WHAT THE EXERCISE ASKS → Print word for word the first line of the records below and every following line through the one containing "(inputs : list"; print nothing else.

WORKING DATA →
(** C9: a wait has no timeout.  Over any sequence of ticks on which
    the bus never returns the awaited value, the program counter never
    passes the wait instruction, resets or not; and when the sequencer
    is at the wait and is not reset, it stays at it for as long as the
    sequence lasts and issues no bus write.  The sequencer has no
    output other than its state and its bus writes, in particular no
    error indication, and it does not halt. *)
Theorem wait_has_no_timeout (p : list Inst) (pc : nat) (a e : Z)
    (inputs : list (bool * bus_view)) (q : seq_state) :
  nth_error p pc = Some (InstWait a e) ->
  Forall (fun i => read (snd i) a <> e) inputs ->
  not_past pc q ->
  not_past pc (fst (seq_run p inputs q)) /\
  (at_pc pc q -> Forall (fun i => fst i = false) inputs ->
   at_pc pc (fst (seq_run p inputs q)) /\
   fst (seq_run p inputs q) <> Halted /\
   (inputs <> [] -> fst (seq_run p inputs q) = Executing pc false) /\
   snd (seq_run p inputs q) = repeat None (length inputs)).
Proof.
  intros Hpc Hne. revert q.
  induction Hne as [|[reset bus] rest Hhd _ IH]; intros q Hq.
  - split; [exact Hq|]. intros Hat _.
    split; [exact Hat|]. split; [|split; [congruence | reflexivity]].
    destruct q; cbn in Hat |- *; congruence.
  - rewrite seq_run_cons. cbn [fst snd] in *.
    pose proof (seq_step_below_wait p pc a e reset bus q Hpc Hhd Hq) as Hle.
    split; [apply IH, Hle|].
    intros Hat Hnr. inversion Hnr as [|? ? Hr Hrest]; subst.
    cbn [fst] in Hr. subst reset.
    rewrite (seq_step_at_wait p pc a e bus q Hpc Hhd Hat). cbn [fst snd].
    assert (Hhere : not_past pc (Executing pc false)) by apply Nat.le_refl.
    destruct (IH (Executing pc false) Hhere) as [_ IH2].
    destruct (IH2 eq_refl Hrest) as (H1 & H2 & H3 & H4).
    split; [exact H1|]. split; [exact H2|]. split.
    + intros _. destruct rest as [|i rest']; [reflexivity|].
      apply H3. discriminate.
    + cbn [length repeat]. f_equal. exact H4.
Qed.

(** C3 (amended): at 156 000 000 Hz the reset-hold counter starts at
    171 and the ready-settle counter at 1 716 000.  The gate is in
    reset-hold for the 172 ticks 0..171, in ready-settle for the
    1 716 001 ticks 172..1 716 172 and ready from tick 1 716 173 on.
    The sequencer is [Idle] and issues nothing on every tick
    0..1 716 172 and executes instruction 0, the write of 156000 to
    the configuration register, on tick 1 716 173. *)
Theorem timeline_at_156MHz (fin : N -> bool) :
  reset_val sys_clk_freq = Some 171 /\
  ready_val sys_clk_freq = Some 1716000 /\
  (forall n, gate_phase (gate_after 171 1716000 n)
             = if (n <? 172)%N then ResetHold
               else if (n <? 1716173)%N then ReadySettle else Ready) /\
  exists p,
    get_i2c_program sys_clk_freq = Some p /\
    let sat := satellite_after p (gate_init 171 1716000) fin in
    (forall n, (n <= 1716173)%N -> sequencer (sat n) = Idle) /\
    (forall n, (n < 1716173)%N -> satellite_request p (sat n) = None) /\
    satellite_request p (sat 1716173%N) = Some (I2C_CONFIG_ADDR, 156000) /\
    sequencer (sat 1716174%N) = Executing 0 true.
Proof.
  split; [vm_compute; reflexivity|]. split; [vm_compute; reflexivity|].
  split.
  - intros n. rewrite gate_after_closed by lia.
    unfold gate_phase, gate_at; cbn [si5324_not_ready reset_done].
    destruct (N.ltb_spec n 172), (N.ltb_spec n 1716173);
      destruct (Z.leb_spec (Z.of_N n) (171 + 1716000 + 1));
      destruct (Z.ltb_spec 171 (Z.of_N n)); try lia; reflexivity.
  - destruct (get_i2c_program sys_clk_freq) as [p|] eqn:Hp.
    2:{ rewrite get_i2c_program_flat in Hp. vm_compute in Hp. discriminate. }
    exists p. split; [reflexivity|]. intros sat.
    assert (H0 : nth_error p 0 = Some (InstWrite I2C_CONFIG_ADDR 156000)).
    { rewrite get_i2c_program_flat in Hp.
      replace (PyFloat.int_div sys_clk_freq PyFloat.lit_1e3)
        with (Some 156000) in Hp by (vm_compute; reflexivity).
      injection Hp as <-. reflexivity. }
    destruct (satellite_release p 171 1716000 fin)
      as (Hheld & Hbefore & _ & Hreq & Hseq); [lia | lia |].
    change (Z.to_N (171 + 1716000 + 2)) with 1716173%N in *.
    change (N.succ 1716173) with 1716174%N in *.
    fold sat in Hheld, Hbefore, Hreq, Hseq.
    split; [intros n Hn; apply Hheld, Hn|].
    split; [intros n Hn; apply Hbefore, Hn|].
    rewrite Hreq, Hseq. unfold seq_exec. rewrite H0. split; reflexivity.
Qed.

FINISHED TASK →
(** C9: a wait has no timeout.  Over any sequence of ticks on which
    the bus never returns the awaited value, the program counter never
    passes the wait instruction, resets or not; and when the sequencer
    is at the wait and is not reset, it stays at it for as long as the
    sequence lasts and issues no bus write.  The sequencer has no
    output other than its state and its bus writes, in particular no
    error indication, and it does not halt. *)
Theorem wait_has_no_timeout (p : list Inst) (pc : nat) (a e : Z)
    (inputs : list (bool * bus_view)) (q : seq_state) :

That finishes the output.